Carlos Alhinho

Personal information
- Full name: Carlos Alexandre Fortes Alhinho
- Date of birth: 10 January 1949
- Place of birth: São Vicente, Cape Verde
- Date of death: 31 May 2008 (aged 59)
- Place of death: Benguela, Angola
- Height: 1.86 m (6 ft 1 in)
- Position: Centre back

Youth career
- 1963–1965: Académica Mindelo
- 1965–1968: Académica

Senior career*
- Years: Team / Apps / (Gls)
- 1968–1972: Académica / 95 / (3)
- 1972–1975: Sporting CP / 77 / (2)
- 1975: Betis / 0 / (0)
- 1976: Porto / 19 / (0)
- 1976: Benfica / 22 / (2)
- 1977–1978: Molenbeek / 19 / (1)
- 1978–1981: Benfica / 52 / (0)
- 1979: → New England Tea Men (loan) / 16 / (1)
- 1981–1983: Portimonense / 51 / (9)
- 1983–1984: Farense / 21 / (0)
- Total:  / 372 / (18)

International career
- 1973–1982: Portugal / 15 / (0)

Managerial career
- 1984–1985: Lusitano Évora
- 1985–1986: Cape Verde
- 1986–1989: Académico Viseu
- 1989–1990: Penafiel
- 1990–1991: Portimonense
- 1991–1992: Académico Viseu
- 1994–1996: Angola
- 1996–1997: FAR Rabat
- 1998–2000: Atlético Aviação
- 2000: Angola
- 2001–2002: Badajoz
- 2002–2003: Al Ahli
- 2003–2004: Al Gharafa
- 2004–2005: Qatar SC
- 2005–2006: Al-Muharraq
- 2006: Petro Atlético
- 2007: Al-Qadsiah

= Carlos Alhinho =

Portuguese footballer and manager

Carlos Alexandre Fortes Alhinho (10 January 1949 – 31 May 2008) was a Portuguese professional football central defender and manager.

He was one of the few players in his generation to have played for the Big Three in Portugal – Sporting, Benfica and Porto. Over 15 seasons, he amassed Primeira Liga totals of 337 matches and 17 goals.

Prior to his death in 2008, Alhinho worked as a coach for more than 20 years, in numerous clubs and countries.

==Club career==
Born in São Vicente, Cape Verde, Alhinho moved to Portugal shortly after. He made his professional debut with Académica de Coimbra in the 1968–69 season after having joined its youth system at the age of 16 from Académica do Mindelo, appearing in 14 matches as the team finished in sixth position in the Primeira Liga.

After three further seasons in Coimbra, Alhinho signed for Sporting CP, winning his first national championship in 1973–74 and never missing a game in two of his three seasons. In 1975 he moved to La Liga side Real Betis but, unsettled, returned to his country of adoption a mere months after, joining FC Porto.

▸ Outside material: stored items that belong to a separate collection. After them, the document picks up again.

Lemma on_recv_conserves_witness :
  stubs_ok text_reg /\
  exists s' ps inb' buf' s0 moved rest used, session_on_recv text_reg 3 framed_session = (s', Ok ps) /\
    ses_in s' inb' buf' /\ [x07; x02; x01] = moved ++ rest /\ len moved = 0 /\
    ses_in s0 ([x07; x02; x01; x61] ++ moved) rest /\
    os_pos (ses_reados s0) = 0 /\ same_identity framed_session s0 /\
    takes text_reg ([x07; x02; x01; x61] ++ moved) s0 used ps /\
    [x07; x02; x01; x61; x07; x02; x01] = used ++ unread s' inb' buf' /\
    same_identity framed_session s' /\ Forall (stamped framed_session) ps.
Proof.
  split; [exact text_reg_ok|].
  exact (on_recv_conserves text_reg 3 framed_session _ _ text_reg_ok framed_in).
Defined.

(** Delivery: when the frames of some messages of registered classes,
    whose sizes the table measures correctly, arrive in a stream with room
    for them, [on_recv] hands over those messages, in order, and nothing is
    left. *)
Theorem on_recv_delivers {B} `{ProtocolBodyOk B} (reg : stubs B) now s pre msgs :
  stubs_ok reg ->
  Forall (fun b => body_wf b /\ compact_size_good (len (body_bytes b)) = true /\
                   is_Some (reg !! get_type b)) msgs ->
  ses_in s pre (msgs ≫= body_frame) -> os_pos (ses_reados s) = len pre ->
  len (msgs ≫= body_frame) <= octets_free_space (os_data (ses_reados s)) ->
  exists s' ps inb', session_on_recv reg now s = (s', Ok ps) /\
    Forall2 (fun p b => prot_body p ≡ b) ps msgs /\ ses_in s' inb' [] /\
    unread s' inb' [] = [] /\ ses_state s' = SESSION_STATE_RECVING.
Proof.
  intros Hreg Hms Hin Hp Hfit.
  destruct (on_recv_unfold reg now s pre _ Hin) as (s1 & inb1 & buf1 & Hin1 & Hp1 & _ & _ & Hst & Hall & _ & _ & ->).
  destruct (Hall Hfit) as [-> ->]. rewrite Hp in Hp1. pose proof Hin1 as [Ho1 _].
  destruct (recv_protocols_frames reg (S (Z.to_nat (os_size (ses_reados s1)))) s1 pre msgs [] Hreg Hms
    Hin1 Hp1) as (s2 & ps & E2 & Hps & [Ho2 Hb2] & Hp2 & Hst2).
  { rewrite (os_size_repr _ _ Ho1), len_app. pose proof (len_nonneg pre).
    pose proof (frames_length msgs). assert (Forall (fun b => body_wf b) msgs) as Hw
      by (eapply Forall_impl; [exact Hms|]; by intros b [? _]). specialize (H1 Hw). lia. }
  rewrite (M_bind_ok _ _ _ _ _ E2).
  destruct (try_shrink_ok (ses_reados s2) _ Ho2) as (os & inb2 & E3 & Ho3 & Hdrop).
  exists (ses_with_read os (ses_readbuf s2) s2), ps, inb2.
  split; [|split; [done|split; [by split|split; [|simpl; congruence]]]].
  - rewrite (M_bind_ok _ _ s2 (ses_with_read os (ses_readbuf s2) s2) tt); [done|].
    unfold on_reados. by rewrite E3.
  - unfold unread. cbn [ses_reados ses_with_read]. rewrite Hdrop, Hp2. unfold len.
    by rewrite Nat2Z.id, drop_all.
Qed.

Definition two_texts : list TextMsg := [[x61]; [x62; x63]].
(** An empty stream with room for 32 bytes, and the two frames in the read
    buffer. *)
Definition arrived_session : session :=
  io_session (mk_os (mk_octets (replicate 32 None) 0 32) 0 0)
    (full_octets (two_texts ≫= body_frame)) SESSION_STATE_ACTIVE os_null octets_null.
Lemma arrived_in : ses_in arrived_session [] (two_texts ≫= body_frame).
Proof.
  split; [|apply full_repr; vm_compute; discriminate].
  split; [|done]. apply repr_intro; [|done]. split; [done|done|vm_compute; discriminate].
Defined.

Lemma on_recv_delivers_witness :
  exists s' ps inb', session_on_recv text_reg 3 arrived_session = (s', Ok ps) /\
    Forall2 (fun p b => prot_body p ≡ b) ps two_texts /\ ses_in s' inb' [] /\
    unread s' inb' [] = [] /\ ses_state s' = SESSION_STATE_RECVING.
Proof.
  apply (on_recv_delivers text_reg 3 arrived_session [] two_texts text_reg_ok).
  - repeat constructor; vm_compute; try discriminate; eauto.
  - exact arrived_in.
  - reflexivity.
  - vm_compute. discriminate.
Defined.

In the next five years, Alhinho would be mainly linked contractually to S.L. Benfica, winning another league in 1976–77. During his tenure, however, he also played in Belgium with R.W.D. Molenbeek– rejoining his former club after one season – and in the North American Soccer League for the New England Tea Men, loaned.

Aged 33, Alhinho left Benfica, played three more years in the Portuguese top flight, with Portimonense S.C. and S.C. Farense (without ever suffering relegation) and retired from football. He immediately started coaching, with modest Lusitano GC; in the following 22 years he managed teams in Portugal (two in the top division), Morocco, Angola, Qatar, Bahrain and Saudi Arabia.

==International career==
Alhinho represented Portugal internationally, earning 15 caps over a period of nine years. His debut came on 28 March 1973 in a 1–1 draw with Northern Ireland for the 1974 FIFA World Cup qualifiers, and his last game happened on 5 May 1982 in a 1–3 friendly loss with Brazil.

In one of his first coaching jobs, in 1985, Alhinho managed the Cape Verdean national team, working with Angola nine years later and again in 2000.

==Death==
On 31 May 2008, Alhinho opened the doors of the elevator on the sixth floor of his hotel in Benguela and stepped in, only to find the carriage was not there but on the ground floor. He plunged five floors onto the top of the cabin and, despite receiving immediate medical attention, died shortly afterwards at the age of 59.